Activity
Take from the data every line in which the word "revert" is found.

Collected data entries

Content starts

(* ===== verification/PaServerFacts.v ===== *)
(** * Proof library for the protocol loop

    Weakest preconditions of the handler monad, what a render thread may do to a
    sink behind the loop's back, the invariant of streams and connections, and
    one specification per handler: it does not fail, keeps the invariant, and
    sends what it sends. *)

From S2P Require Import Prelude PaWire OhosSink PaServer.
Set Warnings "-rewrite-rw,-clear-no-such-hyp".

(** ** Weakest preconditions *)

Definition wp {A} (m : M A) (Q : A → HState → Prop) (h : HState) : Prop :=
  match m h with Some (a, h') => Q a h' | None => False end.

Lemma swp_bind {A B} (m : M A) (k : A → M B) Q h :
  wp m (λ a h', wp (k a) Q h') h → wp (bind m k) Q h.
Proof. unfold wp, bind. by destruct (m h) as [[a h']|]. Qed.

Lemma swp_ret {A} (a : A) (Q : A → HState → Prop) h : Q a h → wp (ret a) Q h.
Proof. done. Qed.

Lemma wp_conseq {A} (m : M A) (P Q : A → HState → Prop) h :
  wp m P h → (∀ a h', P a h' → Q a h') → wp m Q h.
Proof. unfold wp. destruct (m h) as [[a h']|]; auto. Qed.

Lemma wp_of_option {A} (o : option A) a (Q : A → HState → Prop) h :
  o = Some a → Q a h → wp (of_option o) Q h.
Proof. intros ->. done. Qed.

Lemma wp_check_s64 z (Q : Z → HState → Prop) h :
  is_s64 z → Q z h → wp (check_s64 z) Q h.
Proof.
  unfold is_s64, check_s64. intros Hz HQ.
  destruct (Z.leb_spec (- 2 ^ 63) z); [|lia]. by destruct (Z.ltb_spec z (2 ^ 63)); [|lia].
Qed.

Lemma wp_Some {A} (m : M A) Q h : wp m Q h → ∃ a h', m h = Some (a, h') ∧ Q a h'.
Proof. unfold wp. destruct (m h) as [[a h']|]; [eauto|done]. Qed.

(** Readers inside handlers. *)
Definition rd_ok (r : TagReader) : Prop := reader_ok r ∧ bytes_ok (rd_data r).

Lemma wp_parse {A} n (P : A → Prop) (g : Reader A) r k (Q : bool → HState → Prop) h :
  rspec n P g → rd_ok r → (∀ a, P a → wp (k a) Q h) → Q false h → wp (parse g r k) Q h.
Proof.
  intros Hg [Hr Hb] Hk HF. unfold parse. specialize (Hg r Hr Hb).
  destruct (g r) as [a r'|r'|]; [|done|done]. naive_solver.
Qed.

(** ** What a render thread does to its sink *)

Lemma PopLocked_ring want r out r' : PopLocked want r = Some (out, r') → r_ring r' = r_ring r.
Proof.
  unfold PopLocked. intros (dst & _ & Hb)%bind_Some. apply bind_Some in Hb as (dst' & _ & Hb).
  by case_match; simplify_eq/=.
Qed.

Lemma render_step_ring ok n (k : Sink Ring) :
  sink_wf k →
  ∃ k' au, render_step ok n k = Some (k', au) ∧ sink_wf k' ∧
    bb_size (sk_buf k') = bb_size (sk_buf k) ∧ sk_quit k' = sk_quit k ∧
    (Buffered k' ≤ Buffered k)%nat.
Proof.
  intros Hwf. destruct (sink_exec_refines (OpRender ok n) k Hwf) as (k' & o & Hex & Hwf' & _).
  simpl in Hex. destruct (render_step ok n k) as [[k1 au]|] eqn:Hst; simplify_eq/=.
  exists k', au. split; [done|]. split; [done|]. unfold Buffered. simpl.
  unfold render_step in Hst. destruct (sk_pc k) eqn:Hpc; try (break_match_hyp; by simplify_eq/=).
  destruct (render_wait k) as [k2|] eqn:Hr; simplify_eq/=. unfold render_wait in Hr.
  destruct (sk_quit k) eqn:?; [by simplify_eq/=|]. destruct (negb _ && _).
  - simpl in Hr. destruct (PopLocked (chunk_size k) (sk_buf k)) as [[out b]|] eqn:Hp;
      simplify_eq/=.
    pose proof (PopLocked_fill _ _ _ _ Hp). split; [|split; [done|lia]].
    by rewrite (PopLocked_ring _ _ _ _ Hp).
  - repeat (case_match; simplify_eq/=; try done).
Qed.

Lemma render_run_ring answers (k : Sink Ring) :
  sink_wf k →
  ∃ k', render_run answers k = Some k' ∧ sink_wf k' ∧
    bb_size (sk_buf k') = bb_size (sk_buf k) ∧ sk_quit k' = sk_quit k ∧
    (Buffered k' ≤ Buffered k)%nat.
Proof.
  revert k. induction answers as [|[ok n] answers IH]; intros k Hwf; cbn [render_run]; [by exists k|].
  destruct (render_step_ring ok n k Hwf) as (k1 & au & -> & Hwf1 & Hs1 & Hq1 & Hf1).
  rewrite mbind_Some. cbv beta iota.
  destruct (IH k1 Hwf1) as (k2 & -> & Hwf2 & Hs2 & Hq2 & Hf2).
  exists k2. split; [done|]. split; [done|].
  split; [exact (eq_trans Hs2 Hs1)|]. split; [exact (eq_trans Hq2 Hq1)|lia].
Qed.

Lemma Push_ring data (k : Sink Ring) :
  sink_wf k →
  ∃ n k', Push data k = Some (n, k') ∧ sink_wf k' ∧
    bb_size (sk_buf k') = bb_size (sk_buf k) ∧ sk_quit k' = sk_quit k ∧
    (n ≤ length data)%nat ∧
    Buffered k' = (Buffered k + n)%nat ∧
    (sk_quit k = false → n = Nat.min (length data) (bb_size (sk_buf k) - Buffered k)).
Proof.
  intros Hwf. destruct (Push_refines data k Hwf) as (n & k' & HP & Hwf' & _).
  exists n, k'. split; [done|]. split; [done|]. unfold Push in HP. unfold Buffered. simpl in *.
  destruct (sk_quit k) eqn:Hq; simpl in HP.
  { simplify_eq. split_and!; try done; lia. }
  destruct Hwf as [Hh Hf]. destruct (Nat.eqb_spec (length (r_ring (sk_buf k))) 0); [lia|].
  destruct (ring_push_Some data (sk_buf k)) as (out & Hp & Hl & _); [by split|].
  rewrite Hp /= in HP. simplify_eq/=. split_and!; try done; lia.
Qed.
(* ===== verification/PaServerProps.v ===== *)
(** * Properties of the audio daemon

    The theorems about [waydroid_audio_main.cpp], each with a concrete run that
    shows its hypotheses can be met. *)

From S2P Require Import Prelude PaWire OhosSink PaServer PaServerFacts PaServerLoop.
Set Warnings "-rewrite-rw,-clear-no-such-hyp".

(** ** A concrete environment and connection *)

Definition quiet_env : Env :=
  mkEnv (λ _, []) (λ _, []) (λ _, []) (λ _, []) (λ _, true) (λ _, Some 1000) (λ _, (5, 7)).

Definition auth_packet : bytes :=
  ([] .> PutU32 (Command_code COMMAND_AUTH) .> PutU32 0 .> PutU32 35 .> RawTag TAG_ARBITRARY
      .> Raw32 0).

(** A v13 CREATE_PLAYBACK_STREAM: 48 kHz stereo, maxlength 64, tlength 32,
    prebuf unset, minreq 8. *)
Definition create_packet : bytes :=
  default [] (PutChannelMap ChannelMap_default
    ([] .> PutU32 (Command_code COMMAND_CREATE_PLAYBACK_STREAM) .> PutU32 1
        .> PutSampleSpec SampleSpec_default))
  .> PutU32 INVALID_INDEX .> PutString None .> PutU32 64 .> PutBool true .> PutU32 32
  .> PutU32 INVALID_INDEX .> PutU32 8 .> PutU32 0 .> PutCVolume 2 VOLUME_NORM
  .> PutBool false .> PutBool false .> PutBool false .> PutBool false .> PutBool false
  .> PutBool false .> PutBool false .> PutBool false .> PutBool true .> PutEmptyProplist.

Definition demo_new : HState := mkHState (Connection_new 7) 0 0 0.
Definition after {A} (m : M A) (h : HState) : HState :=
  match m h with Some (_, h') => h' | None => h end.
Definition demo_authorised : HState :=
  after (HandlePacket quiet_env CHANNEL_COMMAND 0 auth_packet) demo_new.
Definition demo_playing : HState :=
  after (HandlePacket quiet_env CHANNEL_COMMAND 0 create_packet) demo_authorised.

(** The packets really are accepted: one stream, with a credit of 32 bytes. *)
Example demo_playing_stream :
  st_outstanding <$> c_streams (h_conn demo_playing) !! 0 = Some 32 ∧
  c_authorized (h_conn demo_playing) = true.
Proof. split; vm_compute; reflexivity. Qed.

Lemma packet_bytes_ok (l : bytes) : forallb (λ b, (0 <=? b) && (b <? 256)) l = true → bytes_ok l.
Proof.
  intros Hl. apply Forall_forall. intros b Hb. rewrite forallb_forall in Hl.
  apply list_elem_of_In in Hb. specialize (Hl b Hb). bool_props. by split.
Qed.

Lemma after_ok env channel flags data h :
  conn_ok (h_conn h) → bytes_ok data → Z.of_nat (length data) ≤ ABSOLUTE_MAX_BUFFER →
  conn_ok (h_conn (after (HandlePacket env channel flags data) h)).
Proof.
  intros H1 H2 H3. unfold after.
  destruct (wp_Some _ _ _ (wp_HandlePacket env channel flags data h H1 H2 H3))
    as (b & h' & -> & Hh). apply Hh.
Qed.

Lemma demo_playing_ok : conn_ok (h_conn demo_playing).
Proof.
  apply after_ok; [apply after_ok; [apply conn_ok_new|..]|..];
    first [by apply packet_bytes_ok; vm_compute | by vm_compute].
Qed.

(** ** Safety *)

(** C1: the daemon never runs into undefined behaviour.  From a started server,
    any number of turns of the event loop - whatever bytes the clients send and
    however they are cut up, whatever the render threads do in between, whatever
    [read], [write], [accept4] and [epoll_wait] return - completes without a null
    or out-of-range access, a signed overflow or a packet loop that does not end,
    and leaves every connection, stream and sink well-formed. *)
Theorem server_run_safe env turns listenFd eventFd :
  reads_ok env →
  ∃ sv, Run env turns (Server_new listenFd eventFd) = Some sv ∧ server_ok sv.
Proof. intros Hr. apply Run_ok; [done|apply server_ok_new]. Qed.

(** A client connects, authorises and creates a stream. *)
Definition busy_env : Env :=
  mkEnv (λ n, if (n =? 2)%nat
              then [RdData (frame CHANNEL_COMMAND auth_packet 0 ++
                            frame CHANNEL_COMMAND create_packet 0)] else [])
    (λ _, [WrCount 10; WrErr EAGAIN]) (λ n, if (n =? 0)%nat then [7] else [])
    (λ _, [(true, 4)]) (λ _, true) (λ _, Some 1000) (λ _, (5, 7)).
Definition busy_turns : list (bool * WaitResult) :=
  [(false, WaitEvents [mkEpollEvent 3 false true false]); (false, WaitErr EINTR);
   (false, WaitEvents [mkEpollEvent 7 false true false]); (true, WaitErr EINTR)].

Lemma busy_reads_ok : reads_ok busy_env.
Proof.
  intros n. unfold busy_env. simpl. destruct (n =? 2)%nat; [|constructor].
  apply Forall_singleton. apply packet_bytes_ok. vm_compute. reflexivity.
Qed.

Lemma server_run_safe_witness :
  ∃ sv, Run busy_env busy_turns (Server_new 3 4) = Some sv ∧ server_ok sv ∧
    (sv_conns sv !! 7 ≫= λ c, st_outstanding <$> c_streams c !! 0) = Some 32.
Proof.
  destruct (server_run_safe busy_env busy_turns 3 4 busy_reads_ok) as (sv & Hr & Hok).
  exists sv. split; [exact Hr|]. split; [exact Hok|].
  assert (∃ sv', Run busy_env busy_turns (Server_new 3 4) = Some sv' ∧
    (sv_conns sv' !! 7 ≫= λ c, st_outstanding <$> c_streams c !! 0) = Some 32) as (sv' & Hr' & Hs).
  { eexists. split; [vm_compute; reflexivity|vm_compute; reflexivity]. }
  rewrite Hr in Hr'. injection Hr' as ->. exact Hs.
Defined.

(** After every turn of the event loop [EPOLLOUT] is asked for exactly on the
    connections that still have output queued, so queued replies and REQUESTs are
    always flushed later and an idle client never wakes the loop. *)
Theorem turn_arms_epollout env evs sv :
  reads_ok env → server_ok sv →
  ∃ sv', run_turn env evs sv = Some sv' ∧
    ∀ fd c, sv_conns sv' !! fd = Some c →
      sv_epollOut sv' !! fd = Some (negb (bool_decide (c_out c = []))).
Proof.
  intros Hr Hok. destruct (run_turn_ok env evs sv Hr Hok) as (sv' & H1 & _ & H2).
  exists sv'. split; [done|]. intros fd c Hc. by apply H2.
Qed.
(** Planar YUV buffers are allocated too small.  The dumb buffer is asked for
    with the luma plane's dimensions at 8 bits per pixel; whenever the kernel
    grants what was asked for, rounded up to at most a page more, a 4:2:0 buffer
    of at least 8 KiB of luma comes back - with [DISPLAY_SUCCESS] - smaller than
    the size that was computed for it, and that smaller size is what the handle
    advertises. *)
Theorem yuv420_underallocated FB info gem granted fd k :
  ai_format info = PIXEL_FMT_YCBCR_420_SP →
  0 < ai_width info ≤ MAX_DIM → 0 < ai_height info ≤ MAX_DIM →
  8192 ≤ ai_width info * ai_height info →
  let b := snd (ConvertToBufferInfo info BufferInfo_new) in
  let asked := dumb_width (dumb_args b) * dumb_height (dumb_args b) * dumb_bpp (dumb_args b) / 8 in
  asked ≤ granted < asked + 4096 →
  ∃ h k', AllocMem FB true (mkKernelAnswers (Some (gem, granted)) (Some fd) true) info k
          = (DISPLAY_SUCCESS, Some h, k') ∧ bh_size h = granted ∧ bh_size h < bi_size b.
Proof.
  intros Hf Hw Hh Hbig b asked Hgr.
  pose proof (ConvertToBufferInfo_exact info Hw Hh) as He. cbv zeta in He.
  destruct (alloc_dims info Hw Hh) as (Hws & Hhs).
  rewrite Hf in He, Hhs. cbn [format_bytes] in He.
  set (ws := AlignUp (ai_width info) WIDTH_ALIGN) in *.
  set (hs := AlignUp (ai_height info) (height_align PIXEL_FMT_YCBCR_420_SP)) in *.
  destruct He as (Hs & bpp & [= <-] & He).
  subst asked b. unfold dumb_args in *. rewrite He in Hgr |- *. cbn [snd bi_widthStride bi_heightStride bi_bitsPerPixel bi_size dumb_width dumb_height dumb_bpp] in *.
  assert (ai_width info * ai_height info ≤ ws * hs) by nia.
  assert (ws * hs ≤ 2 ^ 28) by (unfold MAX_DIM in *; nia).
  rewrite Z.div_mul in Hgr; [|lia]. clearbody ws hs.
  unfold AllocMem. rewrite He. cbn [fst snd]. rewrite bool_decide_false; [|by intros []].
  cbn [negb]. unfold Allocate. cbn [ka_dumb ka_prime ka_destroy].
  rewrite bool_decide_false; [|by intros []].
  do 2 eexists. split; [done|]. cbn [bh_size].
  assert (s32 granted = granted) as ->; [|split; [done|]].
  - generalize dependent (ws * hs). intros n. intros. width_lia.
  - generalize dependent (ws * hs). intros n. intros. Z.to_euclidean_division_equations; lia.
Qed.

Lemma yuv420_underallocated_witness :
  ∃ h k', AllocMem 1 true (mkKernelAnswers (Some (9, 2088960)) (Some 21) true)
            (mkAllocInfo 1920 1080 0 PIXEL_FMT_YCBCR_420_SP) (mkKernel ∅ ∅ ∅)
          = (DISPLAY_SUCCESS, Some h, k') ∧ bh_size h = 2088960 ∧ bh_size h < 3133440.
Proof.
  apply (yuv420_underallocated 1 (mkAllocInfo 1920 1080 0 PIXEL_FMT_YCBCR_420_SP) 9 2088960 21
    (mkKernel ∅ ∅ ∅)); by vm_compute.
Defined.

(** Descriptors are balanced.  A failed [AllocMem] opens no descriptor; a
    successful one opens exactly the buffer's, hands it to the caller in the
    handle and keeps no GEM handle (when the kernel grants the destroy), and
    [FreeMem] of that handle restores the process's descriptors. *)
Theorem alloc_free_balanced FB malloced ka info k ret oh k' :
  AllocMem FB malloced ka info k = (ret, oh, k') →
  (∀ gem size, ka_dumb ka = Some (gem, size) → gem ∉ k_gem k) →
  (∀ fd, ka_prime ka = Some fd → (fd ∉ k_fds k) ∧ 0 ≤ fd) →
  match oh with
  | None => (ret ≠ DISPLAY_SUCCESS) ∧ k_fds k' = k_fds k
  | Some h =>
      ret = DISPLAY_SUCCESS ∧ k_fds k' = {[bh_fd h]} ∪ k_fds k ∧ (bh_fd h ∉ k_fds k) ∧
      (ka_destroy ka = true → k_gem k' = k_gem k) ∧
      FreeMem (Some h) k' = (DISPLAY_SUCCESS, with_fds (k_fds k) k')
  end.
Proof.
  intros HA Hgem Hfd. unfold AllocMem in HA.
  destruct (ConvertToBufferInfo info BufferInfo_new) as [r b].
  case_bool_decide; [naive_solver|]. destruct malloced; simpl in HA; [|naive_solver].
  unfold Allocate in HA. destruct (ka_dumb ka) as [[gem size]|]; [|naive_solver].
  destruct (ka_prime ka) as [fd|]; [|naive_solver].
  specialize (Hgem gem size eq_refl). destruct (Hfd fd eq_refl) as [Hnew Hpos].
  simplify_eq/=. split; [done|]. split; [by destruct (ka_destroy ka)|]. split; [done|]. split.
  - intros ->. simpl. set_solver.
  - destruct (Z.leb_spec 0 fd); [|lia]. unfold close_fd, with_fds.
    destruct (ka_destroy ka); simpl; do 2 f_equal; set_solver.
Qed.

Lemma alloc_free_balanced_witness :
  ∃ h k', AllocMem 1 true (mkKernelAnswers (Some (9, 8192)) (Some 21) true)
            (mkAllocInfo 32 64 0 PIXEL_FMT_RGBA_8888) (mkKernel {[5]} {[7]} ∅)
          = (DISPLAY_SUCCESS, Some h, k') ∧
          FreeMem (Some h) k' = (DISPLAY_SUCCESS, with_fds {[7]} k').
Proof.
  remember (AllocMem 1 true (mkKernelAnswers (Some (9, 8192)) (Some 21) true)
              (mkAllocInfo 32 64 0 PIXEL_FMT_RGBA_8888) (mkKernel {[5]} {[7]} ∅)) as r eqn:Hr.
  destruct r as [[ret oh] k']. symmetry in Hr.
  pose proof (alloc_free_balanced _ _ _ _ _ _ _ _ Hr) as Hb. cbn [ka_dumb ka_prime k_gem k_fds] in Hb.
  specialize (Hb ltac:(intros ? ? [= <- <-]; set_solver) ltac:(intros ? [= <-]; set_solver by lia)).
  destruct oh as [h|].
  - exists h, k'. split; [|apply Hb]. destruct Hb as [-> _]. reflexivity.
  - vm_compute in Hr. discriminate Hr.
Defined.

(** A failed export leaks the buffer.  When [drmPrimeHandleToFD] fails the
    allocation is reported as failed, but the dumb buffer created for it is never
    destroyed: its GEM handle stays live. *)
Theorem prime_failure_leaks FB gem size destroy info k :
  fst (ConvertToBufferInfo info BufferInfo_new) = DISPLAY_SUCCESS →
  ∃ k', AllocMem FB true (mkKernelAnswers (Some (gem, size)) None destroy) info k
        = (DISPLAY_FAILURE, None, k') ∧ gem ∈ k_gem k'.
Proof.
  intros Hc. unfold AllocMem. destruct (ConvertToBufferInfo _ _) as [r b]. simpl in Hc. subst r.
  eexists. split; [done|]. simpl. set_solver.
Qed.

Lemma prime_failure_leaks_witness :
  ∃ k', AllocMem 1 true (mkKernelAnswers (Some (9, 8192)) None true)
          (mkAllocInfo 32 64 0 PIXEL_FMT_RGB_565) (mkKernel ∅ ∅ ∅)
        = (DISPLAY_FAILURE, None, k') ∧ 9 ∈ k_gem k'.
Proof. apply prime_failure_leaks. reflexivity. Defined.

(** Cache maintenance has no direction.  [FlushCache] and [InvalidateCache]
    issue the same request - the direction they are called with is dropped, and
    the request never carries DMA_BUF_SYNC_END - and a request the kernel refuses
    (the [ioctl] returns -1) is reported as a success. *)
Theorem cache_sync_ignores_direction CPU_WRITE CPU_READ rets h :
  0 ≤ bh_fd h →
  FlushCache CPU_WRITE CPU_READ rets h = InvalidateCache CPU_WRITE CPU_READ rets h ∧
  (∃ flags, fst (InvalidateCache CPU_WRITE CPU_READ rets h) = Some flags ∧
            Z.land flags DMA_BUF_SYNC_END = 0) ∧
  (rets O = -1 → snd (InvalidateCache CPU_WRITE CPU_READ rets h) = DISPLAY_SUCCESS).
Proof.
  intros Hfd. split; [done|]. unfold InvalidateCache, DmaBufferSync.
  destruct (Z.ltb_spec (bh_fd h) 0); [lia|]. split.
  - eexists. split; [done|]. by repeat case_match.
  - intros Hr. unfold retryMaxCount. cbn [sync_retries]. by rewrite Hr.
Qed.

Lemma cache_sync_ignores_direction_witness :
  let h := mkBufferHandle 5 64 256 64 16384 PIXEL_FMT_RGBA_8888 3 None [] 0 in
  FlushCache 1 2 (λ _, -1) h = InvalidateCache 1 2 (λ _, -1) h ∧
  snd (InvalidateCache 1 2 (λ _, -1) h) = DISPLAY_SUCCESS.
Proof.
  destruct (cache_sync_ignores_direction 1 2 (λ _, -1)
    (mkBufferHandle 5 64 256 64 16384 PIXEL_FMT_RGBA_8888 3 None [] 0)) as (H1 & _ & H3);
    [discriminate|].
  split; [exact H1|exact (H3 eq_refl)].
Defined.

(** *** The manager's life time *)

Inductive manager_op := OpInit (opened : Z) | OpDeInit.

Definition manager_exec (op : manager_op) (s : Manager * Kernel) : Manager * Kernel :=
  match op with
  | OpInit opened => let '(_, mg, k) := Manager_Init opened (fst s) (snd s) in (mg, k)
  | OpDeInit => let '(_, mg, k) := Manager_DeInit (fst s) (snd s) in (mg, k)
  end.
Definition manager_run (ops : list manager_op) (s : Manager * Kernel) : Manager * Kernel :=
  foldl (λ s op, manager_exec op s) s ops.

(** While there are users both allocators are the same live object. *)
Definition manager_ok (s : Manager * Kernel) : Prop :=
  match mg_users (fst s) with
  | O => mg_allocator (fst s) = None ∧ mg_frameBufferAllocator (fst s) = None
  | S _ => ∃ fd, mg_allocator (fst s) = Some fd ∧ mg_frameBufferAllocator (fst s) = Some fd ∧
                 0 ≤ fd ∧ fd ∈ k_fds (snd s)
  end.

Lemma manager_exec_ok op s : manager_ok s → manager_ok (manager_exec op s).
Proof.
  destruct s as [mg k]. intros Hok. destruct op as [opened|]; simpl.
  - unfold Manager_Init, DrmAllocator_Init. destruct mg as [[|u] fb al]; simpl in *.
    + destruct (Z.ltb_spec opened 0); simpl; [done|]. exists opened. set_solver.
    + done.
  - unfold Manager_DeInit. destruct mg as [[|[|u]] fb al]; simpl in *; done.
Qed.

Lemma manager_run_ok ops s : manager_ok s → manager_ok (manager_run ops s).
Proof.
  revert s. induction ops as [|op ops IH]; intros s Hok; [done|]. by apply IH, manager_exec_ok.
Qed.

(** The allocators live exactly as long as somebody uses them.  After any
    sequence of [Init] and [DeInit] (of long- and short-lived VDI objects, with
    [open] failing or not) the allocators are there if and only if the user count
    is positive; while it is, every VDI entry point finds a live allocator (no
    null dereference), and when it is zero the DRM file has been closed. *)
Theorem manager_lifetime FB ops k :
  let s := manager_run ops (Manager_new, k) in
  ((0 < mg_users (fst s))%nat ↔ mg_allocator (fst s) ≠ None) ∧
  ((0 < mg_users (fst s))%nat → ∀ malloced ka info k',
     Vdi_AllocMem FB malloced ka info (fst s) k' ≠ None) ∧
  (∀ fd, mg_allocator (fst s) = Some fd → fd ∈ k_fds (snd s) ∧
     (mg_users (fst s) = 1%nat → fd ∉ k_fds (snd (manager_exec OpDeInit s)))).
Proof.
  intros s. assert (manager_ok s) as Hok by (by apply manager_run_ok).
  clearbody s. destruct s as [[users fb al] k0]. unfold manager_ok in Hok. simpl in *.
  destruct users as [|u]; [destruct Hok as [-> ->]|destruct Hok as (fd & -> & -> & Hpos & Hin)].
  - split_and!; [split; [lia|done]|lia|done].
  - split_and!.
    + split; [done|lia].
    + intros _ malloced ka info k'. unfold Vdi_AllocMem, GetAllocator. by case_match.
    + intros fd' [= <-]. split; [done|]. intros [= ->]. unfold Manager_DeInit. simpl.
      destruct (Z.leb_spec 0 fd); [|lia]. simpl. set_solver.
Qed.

Content ends

Response area
  revert k. induction answers as [|[ok n] answers IH]; intros k Hwf; cbn [render_run]; [by exists k|].
  revert s. induction ops as [|op ops IH]; intros s Hok; [done|]. by apply IH, manager_exec_ok.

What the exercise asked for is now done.